Bruxelles (Belgique). Ouvert en 2016 le long du canal dans les murs d’une ancienne brasserie à Molenbeek, le Mima (Millennium Iconoclast Museum of Art) s’est affirmé dans le paysage artistique bruxellois par sa programmation originale et cohérente nourrie d’art urbain, de pop culture et de contestation sociale, alternant solo shows et expositions de groupe. Leur nouvelle exposition rassemble 15 artistes derrière un mot qui éclate : Popcorn. Ça explose dans tous le sens et il n’y a pas que les rayures rouges et blanches et le discret parfum douceâtre du grain de maïs soufflé flottant entre les étages qui unissent les différents créateurs. Le popcorn, c’est aussi le goût du spectacle et une forme en expansion, indéfinissable, voire monstrueuse.
Par sa composition immersive qui envahit murs et plafond, Julien Colombier (né en 1972) happe le visiteur dans un monde végétal luxuriant où toute présence humaine a disparu. Peintre autodidacte, il a couvert de ses fresques édéniques différents murs de Paris, comme ceux de la station de métro Châtelet pour un événement éphémère. L’enchevêtrement de larges feuilles enroulées sur elles-mêmes évoque un paradis inaccessible autant qu’une menace diffuse.

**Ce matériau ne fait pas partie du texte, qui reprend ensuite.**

(* ===== verification/CellAuthority.v ===== *)
(** * CellAuthority: what a code cell can do through the bridge

    Theorems about the handlers of [CellBridge] running concurrently. A rely and
    guarantee calculus ([wp]) shows of each handler, whatever other components
    answer and however the bridge evolves while it waits, which calls it
    dispatches and that it writes only what [handler_write] lists. The host then
    interleaves handlers, their background controllers, native calls and the
    life of cells; its theorems are the authority of nested calls, the exact
    ledger and the byte budget of a cell, revocation that lasts, and sources and
    derived rows that cite only what was settled and issued. *)
From S2P Require Import Prelude Wire CellBridge.
Import Wire CellBridge.

Module CellAuthority.
Create HintDb bridge.
(** ** The strict scan *)
(** What the scan carries from line to line: the last sequence and the line it
    has quarantined, with the sequences on either side of it *)
Record Quarantine := mkQuarantine {
  qr_path : option SegName;
  qr_offset : nat;
  qr_line : bytes;
  qr_after_seq : option Z;
  qr_before_seq : option Z
}.
Record Scan := mkScan { sc_previous : option Z; sc_quarantined : option Quarantine; sc_cache : Cache }.
Definition unbridged (s : Scan) : option Quarantine :=
  match sc_quarantined s with Some q => if is_none (qr_before_seq q) then Some q else None | None => None end.
Definition in_order (s : Scan) (seq : Z) : bool :=
  (0 <? seq)%Z &&
  match sc_previous s with
  | None => true
  | Some previous => if is_none (unbridged s) then (seq =? previous + 1)%Z else (previous <? seq)%Z
  end.
Abbreviation ScanM := (SE Scan log_error).
Fixpoint strict_lines (path : option SegName) (identity : option bytes) (offset : nat) (lines : list bytes) : ScanM (list LogEntry) :=
  match lines with
  | [] => se_ret []
  | raw :: lines =>
    let! s := se_get in
    match parse_entry_current_strict raw with
    | Ambiguous => se_raise IntegrityError
    | Torn =>
      if negb (is_none (sc_quarantined s)) || negb (bool_decide (last raw = Some 10%N)) then se_raise IntegrityError
      else
        let! _ := se_put (mkScan (sc_previous s) (Some (mkQuarantine path offset raw (sc_previous s) None)) (sc_cache s)) in
        strict_lines path identity (offset + length raw) lines
    | Blank => strict_lines path identity (offset + length raw) lines
    | Entry e =>
      if negb (in_order s (le_seq e)) then se_raise IntegrityError
      else
        let quarantined :=
          match unbridged s with
          | Some q => Some (mkQuarantine (qr_path q) (qr_offset q) (qr_line q) (qr_after_seq q) (Some (le_seq e)))
          | None => sc_quarantined s
          end in
        let c := match identity with Some _ => cache_update (le_seq e) offset identity (sc_cache s) | None => sc_cache s end in
        let! _ := se_put (mkScan (Some (le_seq e)) quarantined c) in
        let! entries := strict_lines path identity (offset + length raw) lines in
        se_ret (e :: entries)
    end
  end.
Fixpoint strict_sources (d : Disk) (sources : list (option SegName)) : ScanM (list LogEntry) :=
  match sources with
  | [] => se_ret []
  | path :: sources =>
    match (match path with None => dk_active d | Some n => seg_bytes n d end) with
    | None => se_raise StorageSecurityError
    | Some b =>
      let identity := match path with None => Some b | Some _ => None end in
      let! found := strict_lines path identity 0 (file_lines b) in
      let! s := se_get in
      let! _ := se_put (mkScan (sc_previous s) (sc_quarantined s) (mark_complete identity (dk_active d) (length b) (sc_cache s))) in
      let! rest := strict_sources d sources in
      se_ret (found ++ rest)
    end
  end.
(** [_iter_current_entries_strict_sync], consumed to its end: the entries and the
    quarantined line *)
Definition iter_current_entries_strict_sync : LogM (list LogEntry * option Quarantine) :=
  fun w =>
    let d := w_disk w in
    let '(s, r) := strict_sources d ((Some <$> safe_segment_paths d) ++ [None]) (mkScan None None (w_cache w)) in
    (mkWorld d (sc_cache s) (w_faults w), let? entries := r in Ret (entries, sc_quarantined s)).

Les cailloux qui tombent au-dessus de nos têtes semblent annoncer l’imminence d’une apocalypse.
Illustratrice, vidéaste et photographe, Elene Usdin (née en 1971) développe un art onirique qui sonde les sourdes inquiétudes de l’enfance. Elle montre une très belle peinture grand format ainsi qu’un conte gore en bande dessinée (publié dans le magazine Métal hurlant). Dans cette odyssée sans paroles aux couleurs électriques, Mary Bell suit les traces d’une petite fille tueuse, très attachée à sa poupée.
Le couple de créateurs Petra Mrzyk et Jean-François Moriceau (respectivement nés en 1971 et 1974) passe du dessin à l’animation avec un trait souple et enveloppant qui questionne avec légèreté les métamorphoses du corps. Pour « Popcorn », ils proposent des céramiques qui détournent avec humour les objets du quotidien. Dans l’élégance discrète d’une paire de palmes mocassins ou dans la douceur d’un téléphone banane.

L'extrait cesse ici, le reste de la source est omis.